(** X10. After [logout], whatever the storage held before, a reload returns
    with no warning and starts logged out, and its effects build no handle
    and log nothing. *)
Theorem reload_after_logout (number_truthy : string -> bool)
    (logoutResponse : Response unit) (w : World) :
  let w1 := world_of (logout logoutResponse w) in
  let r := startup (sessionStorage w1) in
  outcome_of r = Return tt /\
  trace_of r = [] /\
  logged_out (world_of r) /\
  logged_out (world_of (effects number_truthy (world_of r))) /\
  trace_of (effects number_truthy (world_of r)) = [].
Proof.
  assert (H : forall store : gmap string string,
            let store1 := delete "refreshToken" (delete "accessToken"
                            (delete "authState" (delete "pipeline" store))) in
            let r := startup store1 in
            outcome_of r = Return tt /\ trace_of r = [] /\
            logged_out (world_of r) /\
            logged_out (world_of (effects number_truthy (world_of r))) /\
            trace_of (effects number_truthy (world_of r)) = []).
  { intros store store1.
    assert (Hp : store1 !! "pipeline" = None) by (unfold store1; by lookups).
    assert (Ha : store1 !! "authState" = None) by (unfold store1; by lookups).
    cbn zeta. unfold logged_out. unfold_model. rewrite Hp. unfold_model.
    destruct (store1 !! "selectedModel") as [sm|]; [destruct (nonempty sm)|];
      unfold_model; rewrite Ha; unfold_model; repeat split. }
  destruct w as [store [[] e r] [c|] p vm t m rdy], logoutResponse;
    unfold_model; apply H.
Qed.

————————

**The problem**
Pull out all lines of the data with the string "authState".

**Response area**
                            (delete "authState" (delete "pipeline" store))) in
    assert (Ha : store1 !! "authState" = None) by (unfold store1; by lookups).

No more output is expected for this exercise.